As of March 6, 2025, according to data from defillama.com, the top five pools held a total of $8.699 billion. Leading the pack is Sky’s USDS with a total value locked (TVL) of $3.254 billion and an annual percentage yield (APY) of 6.50%. Ethena’s SUSDE pool is hot on its heels, with an impressive APY of 10.73% and a locked capital of $2.996 billion. The Tether (USDT) pool on Aave Version 3 stands at a TVL of $1.317 billion, offering a 3.48% APY to users.
Other players include the USDC pool on Aave V3, yielding 3.25% APY with a TVL of $1.211 billion, and the DAI pool, under Sky’s infrastructure, delivering a 4.75% APY with a TVL of $1.132 billion. Notable additions to this list include Usual’s USD0++ at 11.56% APY, the SPDAI pool on Morpho Blue at 8.58% APY, and USDS via Spark at 7.17% APY.
Investors are drawn to these pools for various reasons, including consistent yield generation, liquidity for seamless redemptions, and accessible entry points for those who are more risk-averse. They also facilitate portfolio diversification and allow investors to engage with decentralized protocols without the need for constant oversight.
However, like any investment, yield-bearing stablecoin pools come with their own set of risks.
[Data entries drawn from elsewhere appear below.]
(* ===== verification/Middleware.v ===== *)
(** Batches as the RPC services see them: [core/src/middleware/mod.rs]. *)
From stdpp Require Import base gmap strings list.
From S2P Require Import Prelude Serde RefJson Errors Params Wire.

(** The marker types that travel in the extensions of a request or a batch. *)
Record IsSubscription : Type := MkIsSubscription {
  is_sub_id : Id;
  is_unsub_id : Id;
  is_unsub_method : string
}.
(** [Range<u64>]: start inclusive, end exclusive. *)
Notation Range := (N * N)%type (only parsing).
Record IsBatch : Type := MkIsBatch { ib_id_range : Range }.

Section Entries.
Context {J : SerdeJson} {X : HttpExtensions}.

(** [middleware::Notification]: the parameters are optional. *)
Definition MwNotification : Type := Notification (option string).
Definition mw_notification_serialize : MwNotification → Ser :=
  notification_serialize (λ p, match p with Some raw => SerRaw raw | None => SerNull end).
Definition mw_notification_deserialize : string → option MwNotification :=
  notification_deserialize (field_option de_raw).

Inductive BatchEntry : Type :=
| BeCall (req : Request)
| BeNotification (n : MwNotification).

(** [BatchEntryErr]: a response that carries an error. *)
Record BatchEntryErr : Type := MkBatchEntryErr { bee_response : Response unit }.

Record Batch : Type := MkBatch {
  b_inner : list (Result BatchEntryErr BatchEntry);
  b_extensions : option Extensions
}.

End Entries.

Module BatchEntry.
Section Ops.
Context {J : SerdeJson} {X : HttpExtensions}.
Definition extensions (e : BatchEntry) : Extensions :=
  match e with BeCall req => rq_extensions req | BeNotification n => nf_extensions n end.
Definition method_name (e : BatchEntry) : string :=
  match e with BeCall req => rq_method req | BeNotification n => nf_method n end.
Definition set_method_name (name : string) (e : BatchEntry) : BatchEntry :=
  match e with
  | BeCall req =>
    BeCall (MkRequest (rq_jsonrpc req) (rq_id req) name (rq_params req) (rq_extensions req))
  | BeNotification n =>
    BeNotification (MkNotification (nf_jsonrpc n) name (nf_params n) (nf_extensions n))
  end.
Definition params (e : BatchEntry) : option string :=
  match e with BeCall req => rq_params req | BeNotification n => nf_params n end.
Definition set_params (p : option string) (e : BatchEntry) : BatchEntry :=
  match e with
  | BeCall req =>
    BeCall (MkRequest (rq_jsonrpc req) (rq_id req) (rq_method req) p (rq_extensions req))
  | BeNotification n =>
    BeNotification (MkNotification (nf_jsonrpc n) (nf_method n) p (nf_extensions n))
  end.
Definition extensions_mut (f : Extensions → Extensions) (e : BatchEntry) : BatchEntry :=
  match e with
  | BeCall req =>
    BeCall (MkRequest (rq_jsonrpc req) (rq_id req) (rq_method req) (rq_params req) (f (rq_extensions req)))
  | BeNotification n =>
    BeNotification (MkNotification (nf_jsonrpc n) (nf_method n) (nf_params n) (f (nf_extensions n)))
  end.
Definition into_extensions (e : BatchEntry) : Extensions :=
  match e with BeCall req => rq_extensions req | BeNotification n => nf_extensions n end.
(** [#[serde(untagged)]]. *)
Definition serialize (e : BatchEntry) : Ser :=
  match e with
  | BeCall req => request_serialize req
  | BeNotification n => mw_notification_serialize n
  end.
End Ops.
End BatchEntry.

Module BatchEntryErr.
Section Ops.
Context {J : SerdeJson} {X : HttpExtensions}.
Definition new (id : Id) (err : ErrorObject) : BatchEntryErr :=
  MkBatchEntryErr (response_new (PayloadError err) id).
(** The other payload is [unreachable!]. *)
Definition into_parts (e : BatchEntryErr) : Result Panicked (ErrorObject * Id) :=
  match rp_payload (bee_response e) with
  | PayloadError err => Ok (err, rp_id (bee_response e))
  | Success _ => Err Panic
  end.
End Ops.
End BatchEntryErr.

Module Batch.
Section Ops.
Context {J : SerdeJson} {X : HttpExtensions}.
Definition from (entries : list (Result BatchEntryErr BatchEntry)) : Batch := MkBatch entries None.
Definition new : Batch := MkBatch [] None.
Definition push (req : Request) (b : Batch) : Batch :=
  let ext :=
    match b_extensions b with
    | Some ext => ext_extend ext (rq_extensions req)
    | None => rq_extensions req
    end in
  MkBatch (b_inner b ++ [Ok (BeCall req)]) (Some ext).
Definition len (b : Batch) : nat := length (b_inner b).
Definition is_empty (b : Batch) : bool := match b_inner b with [] => true | _ => false end.
Definition extensions_from_iter (b : Batch) : Extensions :=
  foldl (λ ext e, match e with
                  | Ok entry => ext_extend ext (BatchEntry.extensions entry)
                  | Err _ => ext
                  end) ext_new (b_inner b).
(** [extensions] and [extensions_mut] fill the cache first. *)
Definition extensions (b : Batch) : Extensions * Batch :=
  match b_extensions b with
  | Some ext => (ext, b)
  | None => let ext := extensions_from_iter b in (ext, MkBatch (b_inner b) (Some ext))
  end.
Definition extensions_mut (f : Extensions → Extensions) (b : Batch) : Batch :=
  let '(ext, b') := extensions b in MkBatch (b_inner b') (Some (f ext)).
Definition into_extensions (b : Batch) : Extensions :=
  match b_extensions b with Some ext => ext | None => extensions_from_iter b end.
Definition serialize (b : Batch) : Ser :=
  SerSeq ((λ e, match e with
                | Ok entry => BatchEntry.serialize entry
                | Err err => response_serialize (λ _, SerNull) (bee_response err)
                end) <$> b_inner b).
(** The iterators: the entries in order; [iter_mut] changes each in its place. *)
Definition iter (b : Batch) : list (Result BatchEntryErr BatchEntry) := b_inner b.
Definition into_iter (b : Batch) : list (Result BatchEntryErr BatchEntry) := b_inner b.
Definition iter_mut (f : Result BatchEntryErr BatchEntry → Result BatchEntryErr BatchEntry) (b : Batch) : Batch :=
  MkBatch (f <$> b_inner b) (b_extensions b).
(** [Display]: the text that is sent. *)
Definition fmt (b : Batch) : option string := json_write (serialize b).
End Ops.
End Batch.

(** [ResponseFuture]: a future, or a response that is there; [std::future::Ready]
    panics when it is polled again after it was done. *)
Module ResponseFuture.
Section Ops.
Context {F R : Type} (inner_poll : F → Poll R * F).
Definition T : Type := F + option R.
Definition future (f : F) : T := inl f.
Definition ready (response : R) : T := inr (Some response).
Definition poll (self : T) : Result Panicked (Poll R) * T :=
  match self with
  | inl f => let '(r, f) := inner_poll f in (Ok r, inl f)
  | inr (Some rp) => (Ok (Ready rp), inr None)
  | inr None => (Err Panic, inr None)
  end.
End Ops.
End ResponseFuture.

(** The extensions of a batch: what is set through the cache is what is taken out,
    and the entries keep theirs. *)
Lemma batch_extensions_set {J : SerdeJson} {X : HttpExtensions} (f : Extensions → Extensions) (b : Batch) :
  Batch.into_extensions (Batch.extensions_mut f b) = f (Batch.into_extensions b) ∧
  Batch.iter (Batch.extensions_mut f b) = Batch.iter b ∧
  fst (Batch.extensions b) = Batch.into_extensions b.
Proof. unfold Batch.extensions_mut, Batch.extensions, Batch.into_extensions. by destruct b as [? []]. Qed.
Definition process_single_response (response : RawResponse) (max_capacity_per_subscription : nat)
    : SM Back Failure (option RequestMessage) :=
  let response_id := Id.into_owned (rp_id response) in
  status ← ask (request_status response_id);
  match status with
  | StPendingMethodCall =>
    o ← on_manager (complete_pending_call response_id);
    match o with
    | Some (Some send) => _ ← reply send (RCall (Ok response)); mret None
    | Some None => mret None
    | None => bad_request (not_pending (Id.fmt response_id))
    end
  | StPendingSubscription =>
    o ← on_manager (complete_pending_subscription response_id);
    match o with
    | None => bad_request (not_pending (Id.fmt response_id))
    | Some (unsub_id, send_back_oneshot, unsubscribe_method) =>
      match success_try_from response with
      | Err e => _ ← reply send_back_oneshot (RSub (Err (ErrCall e))); mret None
      | Ok s =>
        match SubscriptionId.deserialize (sc_result s) with
        | None =>
          _ ← reply send_back_oneshot (RSub (Err (ErrParseError (json_errmsg (sc_result s)))));
          mret None
        | Some sub_id =>
          subscribe ← on_world (chan_new max_capacity_per_subscription);
          r ← on_manager (insert_subscription response_id unsub_id sub_id subscribe unsubscribe_method);
          match r with
          | Ok _ =>
            reply send_back_oneshot (RSub (Ok (subscribe, sub_id))) ≫= λ ok : bool,
            if ok then mret None
            else effect (chan_drop_rx subscribe) ≫= λ _, build_unsubscribe_message response_id sub_id
          | Err sink =>
            effect (chan_drop_tx sink) ≫= λ _,
            reply send_back_oneshot (RSub (Err ErrInvalidSubscriptionId)) ≫= λ _,
            effect (chan_drop_rx subscribe) ≫= λ _, mret None
          end
        end
      end
    end
  | StSubscription | StInvalid => bad_request (not_pending (Id.fmt response_id))
  end.

(** *** [handle_backend_messages] *)

Inductive ReceivedMessage : Type :=
| Text (raw : string)
| Bytes (raw : string)
| Pong.

(** The text that does not parse is quoted, compact when it is JSON. *)
Definition unparse_error (raw : string) : Error :=
  let json_str := match json_compact raw with Some json => json | None => json_errmsg raw end in
  ErrCustom ("Unparseable message: " +:+ json_str).

Fixpoint first_non_whitespace (raw : string) : option ascii :=
  match raw with
  | EmptyString => None
  | String c raw' => if is_ascii_whitespace c then first_non_whitespace raw' else Some c
  end.

Definition recv_single (raw : string) (max_cap : nat) : SM Back Failure (list FrontToBack) :=
  match response_deserialize de_raw raw with
  | Some single =>
    maybe_unsub ← process_single_response (response_into_owned single) max_cap;
    match maybe_unsub with
    | Some unsub => mret [FRequest unsub]
    | None => mret []
    end
  | None =>
    match subscription_response_deserialize de_raw raw with
    | Some response =>
      o ← process_subscription_response response;
      match o with
      | Some sub_id => mret [FSubscriptionClosed sub_id]
      | None => mret []
      end
    | None =>
      match subscription_error_deserialize de_raw raw with
      | Some response => process_subscription_close_response response ≫= λ _, mret []
      | None =>
        match mw_notification_deserialize raw with
        | Some notif => process_notification notif ≫= λ _, mret []
        | None => sm_throw (FError (unparse_error raw))
        end
      end
    end
  end.

(** The local variables of the loop over a batch. *)
Record BatchScan : Type := MkBatchScan {
  bs_batch : list RawResponse;
  bs_range : option Range;
  bs_got_notif : bool;
  bs_messages : list FrontToBack
}.

Definition widen (range : option Range) (id : N) : Range :=
  let r := default (id, id) range in
  let r := if decide (id < r.1)%N then (id, r.2) else r in
  if decide (r.2 < id)%N then (r.1, id) else r.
Investors need to be aware of potential threats such as smart contract vulnerabilities, temporary valuation discrepancies, asset misappropriation, and stablecoin depegging events. Furthermore, the regulatory landscape for decentralized finance (DeFi) remains ambiguous and fraught with the risk of fraudulent schemes, which can exacerbate exposure to financial instability. As such, diligent research and a carefully planned strategy are crucial to navigating this rapidly evolving ecosystem.